Note that this line of argument applies to the Cole-Suomi rhesus macaque rearing environment. Without doubt the differences in epigenetic expression of important genes are very statistically significant( though they never mention any test of that), but the amount of adult variation in functioning explained by rearing environment is likely moderate, not enough to explain the quality of adult functioning by itself.
Important to note, but more is needed to work together with childhood environment and experiences.
Oh, and one more thing I am assuming. To be explicit, low differentiation families of origin will mostly create an inadequate child rearing environment, which I have no doubt will result in unfortunate epigenetic changes in individual children, that, in turn, will be associated with serious adult symptoms.
Thanks for the link to the article,
Jim Edd
Jim Edd,
I wasn’t at the November symposium, so I appreciate the chance to get a part of your presentation in this post. Your words, “many interconnected influences,” steer me to seeing how Bowen theory provides a more complex understanding of the connection between childhood adversity and adult functioning. The family projection process explains how some children get more than their siblings of the brunt of the low differentiation. How far does this go in understanding the variation between the life course of siblings raised in low differentiation families? I found the section in Michael Kerr’s new book on “families in the public eye” really illuminating. Investigating the public records on four individuals, he constructs their family histories and brings in the “many interconnected influences” that help explain how these individuals came out at the extremes of emotional and behavioral disturbances.
Jim Edd,
One thought – I think one of the very important findings from Steve Suomi’s work is the difference that the calm better functioning foster mother can make in the functioning of the reactive youngest conditioned in the relationship with the reactive mother. How do youngsters disadvantaged in their early emotional conditioning find their way into situations in which they might thrive, when they are able to do that? The hypothesis from theory would be that their chances are better in a system of relationships in which the higher functioning parts of the family and the community remain responsive in a responsible way to those who are more compromised by their emotional systems.
There is plenty of ‘slack’ in the correlation between ACE and adult serious symptoms. You have provided one of the ways a person can become an ‘exception’ to the trend.
One thought – I think one of the very important findings from Steve Suomi’s work is the difference that the calm better functioning foster mother can make in the functioning of the reactive youngest conditioned in the relationship with the reactive mother. How do youngsters disadvantaged in their early emotional conditioning find their way into situations in which they might thrive, when they are able to do that? The hypothesis from theory would be that their chances are better in a system of relationships in which the higher functioning parts of the family and the community remain responsive in a responsible way to those who are more compromised by their emotional systems.

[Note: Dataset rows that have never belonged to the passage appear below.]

Definition M (A : Type) : Type := xhc -> option (A * xhc).
#[global] Instance M_ret : MRet M := fun A a s => Some (a, s).
#[global] Instance M_bind : MBind M := fun A B f m s => match m s with Some (a, s) => f a s | None => None end.
Definition lift {A} (o : option A) : M A := fun s => match o with Some a => Some (a, s) | None => None end.
Definition gets {A} (f : xhc -> A) : M A := fun s => Some (f s, s).
Definition puts (f : xhc -> xhc) : M unit := fun s => Some (tt, f s).

Definition set_phase_of (l : list ConfigPhase) (s : xhc) : xhc :=
  mkXhc l (addressing_port s) (cr_ s) (er_ s) (devmgr_ s) (pool_ptr s) (told s) (command_bells s) (port_writes s) (port_reads s).
Definition set_addressing (p : Z) (s : xhc) : xhc :=
  mkXhc (port_config_phase s) p (cr_ s) (er_ s) (devmgr_ s) (pool_ptr s) (told s) (command_bells s) (port_writes s) (port_reads s).
Definition set_cr (r : Ring) (s : xhc) : xhc :=
  mkXhc (port_config_phase s) (addressing_port s) r (er_ s) (devmgr_ s) (pool_ptr s) (told s) (command_bells s) (port_writes s) (port_reads s).
Definition set_er (e : EventRing) (s : xhc) : xhc :=
  mkXhc (port_config_phase s) (addressing_port s) (cr_ s) e (devmgr_ s) (pool_ptr s) (told s) (command_bells s) (port_writes s) (port_reads s).
Definition set_mgr (m : devmgr) (s : xhc) : xhc :=
  mkXhc (port_config_phase s) (addressing_port s) (cr_ s) (er_ s) m (pool_ptr s) (told s) (command_bells s) (port_writes s) (port_reads s).
Definition set_pool (p : Z) (s : xhc) : xhc :=
  mkXhc (port_config_phase s) (addressing_port s) (cr_ s) (er_ s) (devmgr_ s) p (told s) (command_bells s) (port_writes s) (port_reads s).
Definition set_told (ns : list note) (s : xhc) : xhc :=
  mkXhc (port_config_phase s) (addressing_port s) (cr_ s) (er_ s) (devmgr_ s) (pool_ptr s) ns (command_bells s) (port_writes s) (port_reads s).
Definition add_bell (v : Z) (s : xhc) : xhc :=
  mkXhc (port_config_phase s) (addressing_port s) (cr_ s) (er_ s) (devmgr_ s) (pool_ptr s) (told s) (command_bells s ++ [v]) (port_writes s) (port_reads s).
Definition add_port_write (p v : Z) (s : xhc) : xhc :=
  mkXhc (port_config_phase s) (addressing_port s) (cr_ s) (er_ s) (devmgr_ s) (pool_ptr s) (told s) (command_bells s) (port_writes s ++ [(p, v)]) (port_reads s).
Definition count_read (s : xhc) : xhc :=
  mkXhc (port_config_phase s) (addressing_port s) (cr_ s) (er_ s) (devmgr_ s) (pool_ptr s) (told s) (command_bells s) (port_writes s) (S (port_reads s)).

it seems that as long as families are producing different leaves of functioning ie a hierarchy and that at least the research in the book The Pecking Order” notes that ones child’s functioning can let you know the socio economic functioning level of others. This also points to variation in the family. Not cause and effect…
Differentiation is too poorly defined as to emotional maturity to do much to help us say what level of functioning people can obtain due to poor parenting. IMO
Of course I am making a distinction between emotional functioning and socio economic functioning which his is easier to track.